The first workshop involved specialists in Persian and South Asian literature and art history, who shared factual and historical information about the object, as well as how to understand its history and value to multiple cultures over different time periods. Their insights exposed both our own and the Trust’s ignorance of the object and its origins, as well as highlighting the Trust’s problematic interpretations of the book, to date. The second workshop involved National Trust curators who critically reflected on the display and interpretation of the book in relation to practices and policies both within the Trust and across the wider sector. The curatorial staff provided close analyses of how the language in documentation and interpretation had affected public engagement and understanding of the book and the collection and were able to reflect on practical changes for updating curatorial and cataloguing approaches within the Trust.

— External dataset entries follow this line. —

Lemma replay_step (O : MapOrder) e b base c s r x h :
  Forall id_typed (TxList b) → untouched x b r → sc_order s ≡ₚ seq 0 (length (TxList b)) →
  GroundhogExecuteBlockWithCommitment e b base c false s = GhReturned r →
  stored base (groundhogQualifiedKey (ShardID b) (replay_key x)) h →
  ∃ l, l ≡ₚ executed_of x b r ∧ NoDup (TxID <$> l) ∧ Forall (λ id, h !! id = None) (TxID <$> l) ∧
    stored (re_StateUpdates r) (groundhogQualifiedKey (ShardID b) (replay_key x)) (insert_all h l).
Proof.
  intros Ht [Hoff Halias] Hord H Hst.
  apply returned_block in H as (objects & working & A & M & Er).
  set (attempts := attempts_of e b base (TxList b)) in *. set (t := newGroundhogReservationTable _ _ _) in *.
  set (ms := flat_mods attempts (sc_order s)) in *.
  assert (∃ root, re_TxDeltas r = groundhog_delta b working root <$> attempts) as [root Ed] by (subst r; by eexists).
  assert (re_StateUpdates r = working) as -> by (by subst r). clear Er.
  destruct (block_at e b base x (TxList b) (groundhog_delta b working root) Hoff (λ a, eq_refl) 0) as [Hat Hn].
  change (imap _ (TxList b)) with attempts in Hat, Hn. rewrite <- Ed in Hat, Hn.
  fold (executed_of x b r) in Hat, Hn.
  assert (at_key (replay_key x) ms ≡ₚ insert_of x <$> executed_of x b r) as Hp.
  { rewrite <- Hat. apply at_key_perm, flat_mods_all. unfold attempts, attempts_of. by rewrite length_imap. }
  apply Permutation_map_inv in Hp as (l & Hl & Hperm). exists l. split; [by symmetry|].
  pose proof (proj1 (apply_mods_keys _ _ _ _) A (replay_key x)) as K. rewrite lookup_empty, Hl in K.
  opose proof* (materialize_lookup (set_objects t objects) (replay_key x) _ _ _ M) as Hw.
  { intros k' _ Hk' Hq. destruct (objects_written _ _ _ _ A Hk') as (m & Hm & Hmk).
    destruct (written_keys b working root attempts (sc_order s) k' m Hm Hmk) as (d & Hd & Hw).
    apply (Halias d); [by rewrite Ed|done|done]. }
  cbn [gt_Objects set_objects] in Hw. change (gt_ShardID _) with (ShardID b) in Hw.
  change (gt_Base _) with base in Hw. destruct (decide (l = [])) as [->|Hne].
  - simpl in K. injection K as K. rewrite <- K in Hw. split_and!; [constructor|constructor|].
    unfold stored in *. by rewrite Hw.
  - apply (inserted_object t x l objects h Hne Hst) in K as (Hnd & Hf & limit & entries & o & Eo & Hlim & Hv).
    split_and!; [done|done|]. rewrite Eo in Hw. rewrite decide_True in Hw by (apply elem_of_sorted_keys; by eexists).
    destruct Hw as (v & Hv' & Hw). rewrite Hv in Hv'. injection Hv' as <-. eapply stored_text; [done| |exact Hw].
    apply insert_all_ok; [apply Hst|]. eapply executed_hashes; [exact Ht|by symmetry|done].
Qed.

And finally, the third workshop involved Powis Castle staff and volunteers who helped us to look beyond the interpretive texts and revealed how knowledge and oft repeated family anecdotes were uncritically presented to visitors.
Although some amongst the third group were concerned about the veracity of stories being told to visitors and expressed a desire to see new, unexpurgated interpretations of the collection within the museum, others were highly averse to decolonial approaches to history and were defensive of long-standing narratives that are increasingly being challenged and problematized within the GLAM sector. This third workshop also revealed to us how some front-line visitor service staff and volunteers at the castle invoked a narrow definition of looting when communicating with visitors, which served to obscure the contexts and histories of colonial power and violence through which objects in the Clive Museum collection were acquired. 28 Standard definitions of plundering or looting emphasize theft or the use of physical force in settings of war or civil disorder. This does not adequately account for colonial transactions that did not directly involve theft or force, but nonetheless arose in the shadow of colonial violence, mired in the sometimes subtle, but deeply problematic colonial power dynamics of the British Empire. 29 However, that this was denied by site staff and volunteers at Powis Castle, allowed us a clear understanding of how language can be employed by museums and heritage organizations, consciously or otherwise, to deny the violence and traumas of empire, the insidious relationships of power and influence between the colonizer and colonized, and the ongoing legacies of empire for contemporary audiences. We concluded that addressing gaps in knowledge about object provenance and significance through close collaboration with subject specialists with appropriate lived experience could help to reduce the perpetuation of problematic, offensive, and colonial perspectives and interpretations.
Co-Production and Institutional Project Working: The Panchayat Collection at Tate
The third and final case study within the project focused on the Panchayat Collection held by the Tate Library. The Panchayat Collection was founded in London in 1988 by Shaheen Merali, Al’An de Souza, Bhajan Hunjan, Symrath Patti, and Shanti Thomas to respond to the underrepresentation of the art and exhibition histories of artists with African, Caribbean, and South Asian heritage within the British art sector and in wider histories of art in the twentieth century. 30 Its initial impetus expanded to accommodate a widened transnational perspective, but the collection remains characteristic of its time, representing contemporary artists who produced issue-based work, with a particular focus on cultural identity. Although its structure is broadly in concert with traditional archives, some of its most important content includes flyers, pamphlets, and slides, which due to their ephemeral nature are not easily accounted for within the established cataloguing practices of a library and would perhaps be more appropriately preserved within more inclusive and flexible models of community archives. There had been some engagement with the material on its arrival at Tate in 2015, but cataloguing was incomplete at the start of the project. 31 Because of this the collection was inadequately served by the library systems, which lacked the information and search terms that would enhance retrievability, and therefore rendered the items within it inaccessible and invisible.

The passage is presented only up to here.